**Work required**: From the entries below, return only the lines starting at the one that contains "Abbreviation view := (Z" and ending at the one that contains "Fixpoint last_id (prev", exactly as they stand.

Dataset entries
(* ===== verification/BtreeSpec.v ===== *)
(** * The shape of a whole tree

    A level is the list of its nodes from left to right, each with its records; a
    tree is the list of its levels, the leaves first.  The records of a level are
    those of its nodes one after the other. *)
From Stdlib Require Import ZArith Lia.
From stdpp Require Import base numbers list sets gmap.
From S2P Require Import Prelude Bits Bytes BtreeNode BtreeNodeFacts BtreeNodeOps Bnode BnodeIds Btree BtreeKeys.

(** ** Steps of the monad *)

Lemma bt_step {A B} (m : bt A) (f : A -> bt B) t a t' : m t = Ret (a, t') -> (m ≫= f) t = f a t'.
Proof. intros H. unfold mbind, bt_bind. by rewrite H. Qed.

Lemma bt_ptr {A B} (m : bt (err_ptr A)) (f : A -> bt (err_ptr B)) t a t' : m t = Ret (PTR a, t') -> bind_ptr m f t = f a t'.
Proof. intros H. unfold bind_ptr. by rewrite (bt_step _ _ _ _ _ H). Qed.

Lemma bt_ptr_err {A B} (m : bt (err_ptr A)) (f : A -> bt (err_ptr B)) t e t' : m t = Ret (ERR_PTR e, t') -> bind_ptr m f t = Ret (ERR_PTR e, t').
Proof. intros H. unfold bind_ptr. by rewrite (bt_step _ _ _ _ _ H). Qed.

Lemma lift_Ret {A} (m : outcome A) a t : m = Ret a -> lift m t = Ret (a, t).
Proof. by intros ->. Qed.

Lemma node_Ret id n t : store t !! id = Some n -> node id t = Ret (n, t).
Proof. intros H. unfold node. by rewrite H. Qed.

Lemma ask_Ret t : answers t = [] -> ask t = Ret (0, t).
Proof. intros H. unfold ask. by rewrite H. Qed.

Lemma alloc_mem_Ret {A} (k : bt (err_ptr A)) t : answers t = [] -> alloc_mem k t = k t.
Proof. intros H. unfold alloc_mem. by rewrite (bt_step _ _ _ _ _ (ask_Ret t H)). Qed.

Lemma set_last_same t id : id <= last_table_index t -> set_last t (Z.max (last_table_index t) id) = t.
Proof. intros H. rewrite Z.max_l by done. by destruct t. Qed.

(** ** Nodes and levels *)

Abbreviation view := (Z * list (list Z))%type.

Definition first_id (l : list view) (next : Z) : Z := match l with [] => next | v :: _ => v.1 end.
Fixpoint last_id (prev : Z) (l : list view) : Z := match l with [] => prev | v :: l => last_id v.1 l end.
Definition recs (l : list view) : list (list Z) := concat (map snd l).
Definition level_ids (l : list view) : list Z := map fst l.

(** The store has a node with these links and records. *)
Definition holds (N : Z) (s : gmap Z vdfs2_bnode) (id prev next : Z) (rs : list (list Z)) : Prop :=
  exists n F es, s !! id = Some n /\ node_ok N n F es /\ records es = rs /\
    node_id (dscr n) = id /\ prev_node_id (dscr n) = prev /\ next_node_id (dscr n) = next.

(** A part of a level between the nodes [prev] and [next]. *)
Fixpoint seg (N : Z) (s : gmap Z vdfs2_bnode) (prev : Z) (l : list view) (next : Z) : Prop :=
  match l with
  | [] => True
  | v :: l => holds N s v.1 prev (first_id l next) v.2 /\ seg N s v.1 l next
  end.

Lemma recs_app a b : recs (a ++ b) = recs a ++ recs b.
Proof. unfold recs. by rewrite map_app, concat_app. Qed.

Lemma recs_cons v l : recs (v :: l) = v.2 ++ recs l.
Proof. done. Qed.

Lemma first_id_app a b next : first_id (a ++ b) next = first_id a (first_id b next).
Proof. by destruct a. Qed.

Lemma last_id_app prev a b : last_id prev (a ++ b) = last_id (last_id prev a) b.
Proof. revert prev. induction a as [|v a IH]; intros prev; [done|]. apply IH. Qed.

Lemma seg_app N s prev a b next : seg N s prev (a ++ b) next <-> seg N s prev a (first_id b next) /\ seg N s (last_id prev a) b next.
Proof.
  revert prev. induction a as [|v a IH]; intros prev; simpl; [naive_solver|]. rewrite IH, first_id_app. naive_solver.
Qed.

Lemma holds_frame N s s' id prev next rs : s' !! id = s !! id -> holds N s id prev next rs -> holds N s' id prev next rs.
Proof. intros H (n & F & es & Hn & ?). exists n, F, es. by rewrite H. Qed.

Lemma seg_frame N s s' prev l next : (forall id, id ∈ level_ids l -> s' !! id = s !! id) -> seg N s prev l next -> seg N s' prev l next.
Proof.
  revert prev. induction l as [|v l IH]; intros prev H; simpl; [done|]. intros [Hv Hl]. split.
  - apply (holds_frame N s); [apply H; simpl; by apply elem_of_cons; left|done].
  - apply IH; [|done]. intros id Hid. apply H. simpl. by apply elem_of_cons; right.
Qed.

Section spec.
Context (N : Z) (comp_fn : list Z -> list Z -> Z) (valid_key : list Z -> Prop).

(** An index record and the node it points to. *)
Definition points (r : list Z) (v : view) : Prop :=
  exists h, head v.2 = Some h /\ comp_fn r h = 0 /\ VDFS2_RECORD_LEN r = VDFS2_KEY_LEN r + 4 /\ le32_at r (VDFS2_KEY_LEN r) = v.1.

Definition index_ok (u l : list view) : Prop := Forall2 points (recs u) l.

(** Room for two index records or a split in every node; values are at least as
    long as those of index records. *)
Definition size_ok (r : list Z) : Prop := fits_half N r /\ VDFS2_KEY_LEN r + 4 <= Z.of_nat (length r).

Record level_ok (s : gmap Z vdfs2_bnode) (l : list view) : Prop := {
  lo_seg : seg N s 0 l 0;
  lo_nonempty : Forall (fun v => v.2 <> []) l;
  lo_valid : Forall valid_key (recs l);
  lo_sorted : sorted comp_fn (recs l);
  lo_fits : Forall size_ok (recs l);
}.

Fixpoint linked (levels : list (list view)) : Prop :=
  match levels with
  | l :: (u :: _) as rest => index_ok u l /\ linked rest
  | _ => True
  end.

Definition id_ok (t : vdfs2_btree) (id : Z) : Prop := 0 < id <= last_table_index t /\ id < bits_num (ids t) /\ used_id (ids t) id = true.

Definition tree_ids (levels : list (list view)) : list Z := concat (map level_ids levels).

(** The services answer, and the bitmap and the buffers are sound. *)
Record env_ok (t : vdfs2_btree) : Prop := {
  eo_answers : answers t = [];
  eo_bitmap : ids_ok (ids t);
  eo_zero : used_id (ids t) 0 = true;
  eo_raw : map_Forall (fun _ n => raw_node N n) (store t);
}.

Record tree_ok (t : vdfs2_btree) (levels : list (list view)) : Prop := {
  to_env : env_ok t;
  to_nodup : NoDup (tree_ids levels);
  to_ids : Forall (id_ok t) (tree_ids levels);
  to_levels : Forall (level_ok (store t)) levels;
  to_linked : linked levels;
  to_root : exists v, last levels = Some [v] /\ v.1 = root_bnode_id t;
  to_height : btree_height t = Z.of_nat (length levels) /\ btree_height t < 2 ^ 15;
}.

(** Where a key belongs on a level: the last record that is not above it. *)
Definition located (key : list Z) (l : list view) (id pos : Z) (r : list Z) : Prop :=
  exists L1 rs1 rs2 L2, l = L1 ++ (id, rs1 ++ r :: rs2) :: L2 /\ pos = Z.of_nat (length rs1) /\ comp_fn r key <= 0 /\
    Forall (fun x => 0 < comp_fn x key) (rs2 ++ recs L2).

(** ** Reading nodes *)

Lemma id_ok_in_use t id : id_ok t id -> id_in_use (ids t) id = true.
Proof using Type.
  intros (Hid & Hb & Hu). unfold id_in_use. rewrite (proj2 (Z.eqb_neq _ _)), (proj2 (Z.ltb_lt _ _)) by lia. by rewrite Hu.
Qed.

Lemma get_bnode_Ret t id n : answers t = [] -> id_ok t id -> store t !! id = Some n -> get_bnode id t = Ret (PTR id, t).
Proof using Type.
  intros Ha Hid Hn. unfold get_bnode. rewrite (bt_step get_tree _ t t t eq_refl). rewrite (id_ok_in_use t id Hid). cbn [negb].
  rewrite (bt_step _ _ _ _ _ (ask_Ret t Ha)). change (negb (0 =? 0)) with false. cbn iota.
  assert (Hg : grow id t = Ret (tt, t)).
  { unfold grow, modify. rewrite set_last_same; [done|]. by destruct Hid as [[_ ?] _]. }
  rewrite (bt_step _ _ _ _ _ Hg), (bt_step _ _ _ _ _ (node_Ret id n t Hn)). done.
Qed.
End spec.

**Written answer**:
Abbreviation view := (Z * list (list Z))%type.

Definition first_id (l : list view) (next : Z) : Z := match l with [] => next | v :: _ => v.1 end.
Fixpoint last_id (prev : Z) (l : list view) : Z := match l with [] => prev | v :: l => last_id v.1 l end.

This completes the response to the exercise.